=== Begin Enclosure ===
(** ** The operators as objects *)

(** A cursor into a container is a position.  The cursors of IndexScan and
    Sort are not set by the constructor: [None] until [open] sets them. *)
Inductive Iterator : Type :=
| TableIterator (_table : Table) (_input _end : nat)
| IndexScan (_index : Index) (_lo _hi : Row) (_input _end : option nat)
| Select (_input : Iterator) (_predicate : Row -> bool)
| Project (_input : Iterator) (_column_selector : ColumnSelector)
| NestedLoopsJoin (_left _right : Iterator)
    (_left_join_columns _right_join_columns : ColumnSelector)
    (_left_row : option Row)
| Sort (_input : Iterator) (_sort_columns : list nat)
    (_sorted : list Row) (_sorted_iterator : option nat)
| Unique (_input : Iterator) (_last_unique : option Row).

(** *** n_columns *)

Fixpoint n_columns (it : Iterator) : Z :=
  match it with
  | TableIterator _table _ _ => to_unsigned (Z.of_nat (length (columns _table)))
  | IndexScan _index _ _ _ _ => Index_n_columns _index
  | Select _input _ => n_columns _input
  | Project _ _column_selector => n_selected _column_selector
  | NestedLoopsJoin _ _ _left_join_columns _right_join_columns _ =>
      if ((0 <=? n_selected _left_join_columns) && (0 <=? n_selected _right_join_columns))%Z
      then to_unsigned (cs_n_columns _left_join_columns + cs_n_columns _right_join_columns - 1)
      else 0%Z
  | Sort _input _ _ _ => n_columns _input
  | Unique _input _ => n_columns _input
  end.

(** *** Constructors *)

Definition new_TableIterator (table : Table) : Iterator :=
  TableIterator table 0 (length (rows table)).

Definition new_IndexScan (index : Index) (lo : Row) (hi : option Row) : Iterator :=
  IndexScan index lo (match hi with None => lo | Some h => h end) None None.

Definition new_Select (input : Iterator) (predicate : Row -> bool) : Iterator :=
  Select input predicate.

Definition new_Project (input : Iterator) (columns : list nat) : outcome Iterator :=
  cs <- new_ColumnSelector (n_columns input) columns ;;
  ret (Project input cs).

Definition new_NestedLoopsJoin (left : Iterator) (left_join_columns : list nat)
    (right : Iterator) (right_join_columns : list nat) : outcome Iterator :=
  lcs <- new_ColumnSelector (n_columns left) left_join_columns ;;
  rcs <- new_ColumnSelector (n_columns right) right_join_columns ;;
  if (n_selected lcs =? n_selected rcs)%Z
  then ret (NestedLoopsJoin left right lcs rcs None)
  else Fault.

Definition new_Sort (input : Iterator) (sort_columns : list nat) : Iterator :=
  Sort input sort_columns [] None.

Definition new_Unique (input : Iterator) : Iterator := Unique input None.

(** *** close *)

Fixpoint close (it : Iterator) : Iterator :=
  match it with
  | TableIterator _table _ _ =>
      TableIterator _table (length (rows _table)) (length (rows _table))
  | IndexScan _index _lo _hi _ _end =>
      IndexScan _index _lo _hi (Some (length (entries _index))) _end
  | Select _input p => Select (close _input) p
  | Project _input cs => Project (close _input) cs
  | NestedLoopsJoin _left _right lcs rcs _left_row =>
      NestedLoopsJoin (close _left) (close _right) lcs rcs _left_row
  | Sort _input cols _sorted _sorted_iterator =>
      Sort (close _input) cols _sorted _sorted_iterator
  | Unique _input _last_unique => Unique (close _input) _last_unique
  end.

(** *** The loops of next and open *)

(** The [while] loops call methods of child objects; they take those methods
    as arguments, and [k] bounds the number of iterations. *)
Section Loops.

Variable input_next : Iterator -> outcome (option Row * Iterator).
Variable input_open : Iterator -> outcome Iterator.

(** IndexScan::next, the test of one entry:
    [first.at(0) >= _lo->at(0) && first.at(0) <= _hi->at(0)]. *)
Definition IndexScan_in_range (key _lo _hi : Row) : outcome bool :=
  k <- Row_at key 0 ;;
  l <- Row_at _lo 0 ;;
  if string_geb k l
  then k' <- Row_at key 0 ;;
       h <- Row_at _hi 0 ;;
       ret (string_leb k' h)
  else ret false.
Lemma empty_candidate_labels_witness :
  let self := {| entailment_id := 0; contradiction_id := 2 |} in
  let kwargs : gmap string pyval := {["candidate_labels" := PyList []]} in
  let inputs : gmap string ndarray2 := {["logits" := []]} in
  (∃ preprocess_params postprocess_params,
     Sanitize._sanitize_parameters kwargs
     = Ok (preprocess_params, ∅, postprocess_params)
     ∧ preprocess_params !! "candidate_labels" = Some (PyList [])
     ∧ postprocess_params !! "candidate_labels" = Some (PyList []))
  ∧ postprocess self inputs [] true = Ok {| labels := []; scores := [] |}
  ∧ postprocess self inputs [] false
    = Raise (ValueError
        "zero-size array to reduction operation maximum which has no identity").
Proof.
  apply (empty_candidate_labels ModelInstance
           {| entailment_id := 0; contradiction_id := 2 |}
           {["candidate_labels" := PyList []]} {["logits" := []]}).
  - reflexivity.
  - apply lookup_singleton_eq.
  - apply lookup_singleton_eq.
Defined.

(** ** The store is only extended *)

Module StoreFacts.
Import Store.

Lemma bind_run {A B} (m : M A) (f : A → M B) h :
  (m ≫= f) h = match m h with
               | (Ok a, h') => f a h'
               | (Raise e, h') => (Raise e, h')
               end.
Proof. reflexivity. Qed.

Lemma alloc_run o h :
  alloc o h = (Ok (fresh (dom h)), <[fresh (dom h) := o]> h).
Proof. reflexivity. Qed.

Lemma fresh_unused (h : heap) : h !! fresh (dom h) = None.
Proof. apply not_elem_of_dom, is_fresh. Qed.

Lemma preserving_ret {A} (a : A) : preserving (mret a : M A).
Proof. intros h. reflexivity. Qed.
(** The callables handed to [root.after].  The lambdas of
    [CommandConsumer.run] close over its local variables [addr] and
    [client_address], whose value is read when Tk runs the callback;
    the lambda of [ClientHandler.run] reads [self.client_address]. *)
Inductive late_address : Type :=
| HandlerAddress (a : address)
| DispatcherVar_addr
| DispatcherVar_client_address.

Inductive callback : Type :=
| Cleanup (target : late_address)
| Kick (target : late_address).

(** One constructor per [print] of the module. *)
Inductive log_line : Type :=
| LogCommand (cmd : string)
| LogSendFailed (addr : address) (e : exn)
| LogResizeFailed (addr : address) (e : exn)
| LogUnexpectedError (client_address : pyaddr) (e : exn)
| LogDroppedStale (client_address : address)
| LogHandlerError (client_address : address) (e : exn)
| LogGuiClosed (client_address : address) (e : exn)
| LogAccepted (client_address : address)
| LogPauseSent
| LogPauseFailed (client_address : address) (e : exn)
| LogKeyExchangeError (e : exn).

(** What the worker threads see of the application object [app]. *)
Record App : Type := {
  shutdown_event : bool;
  mainloop_running : bool;
  fullscreen_widget : bool;
  fullscreen_address : pyaddr;
  button_size : nat * nat;
  kicked_addresses : list address;
  after_queue : list callback;
  update_screen_calls : list (address * bytes)
}.

Record ClientHandler : Type := {
  client_socket : nat;
  client_address : address;
  aes_key : bytes;
  stop_event : bool;
  last_frame_time : Q
}.

Definition set_kicked_addresses (v : list address) (a : App) : App :=
  {| shutdown_event := shutdown_event a;
     mainloop_running := mainloop_running a;
     fullscreen_widget := fullscreen_widget a;
     fullscreen_address := fullscreen_address a;
     button_size := button_size a;
     kicked_addresses := v;
     after_queue := after_queue a;
     update_screen_calls := update_screen_calls a |}.

Definition set_after_queue (v : list callback) (a : App) : App :=
  {| shutdown_event := shutdown_event a;
     mainloop_running := mainloop_running a;
     fullscreen_widget := fullscreen_widget a;
     fullscreen_address := fullscreen_address a;
     button_size := button_size a;
     kicked_addresses := kicked_addresses a;
     after_queue := v;
     update_screen_calls := update_screen_calls a |}.

Definition set_update_screen_calls (v : list (address * bytes)) (a : App) : App :=
  {| shutdown_event := shutdown_event a;
     mainloop_running := mainloop_running a;
     fullscreen_widget := fullscreen_widget a;
     fullscreen_address := fullscreen_address a;
     button_size := button_size a;
     kicked_addresses := kicked_addresses a;
     after_queue := after_queue a;
     update_screen_calls := v |}.

Definition set_stop_event (v : bool) (h : ClientHandler) : ClientHandler :=
  {| client_socket := client_socket h;
     client_address := client_address h;
     aes_key := aes_key h;
     stop_event := v;
     last_frame_time := last_frame_time h |}.

Definition set_last_frame_time (v : Q) (h : ClientHandler) : ClientHandler :=
  {| client_socket := client_socket h;
     client_address := client_address h;
     aes_key := aes_key h;
     stop_event := stop_event h;
     last_frame_time := v |}.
=== End Enclosure ===
_What to do_: Starting at the line with "(_last_unique : option Row)." and ending at the line with "TableIterator table 0", print each line of the listing above exactly, with no other lines.

_Reply to the exercise_:
| Unique (_input : Iterator) (_last_unique : option Row).

(** *** n_columns *)

Fixpoint n_columns (it : Iterator) : Z :=
  match it with
  | TableIterator _table _ _ => to_unsigned (Z.of_nat (length (columns _table)))
  | IndexScan _index _ _ _ _ => Index_n_columns _index
  | Select _input _ => n_columns _input
  | Project _ _column_selector => n_selected _column_selector
  | NestedLoopsJoin _ _ _left_join_columns _right_join_columns _ =>
      if ((0 <=? n_selected _left_join_columns) && (0 <=? n_selected _right_join_columns))%Z
      then to_unsigned (cs_n_columns _left_join_columns + cs_n_columns _right_join_columns - 1)
      else 0%Z
  | Sort _input _ _ _ => n_columns _input
  | Unique _input _ => n_columns _input
  end.

(** *** Constructors *)

Definition new_TableIterator (table : Table) : Iterator :=
  TableIterator table 0 (length (rows table)).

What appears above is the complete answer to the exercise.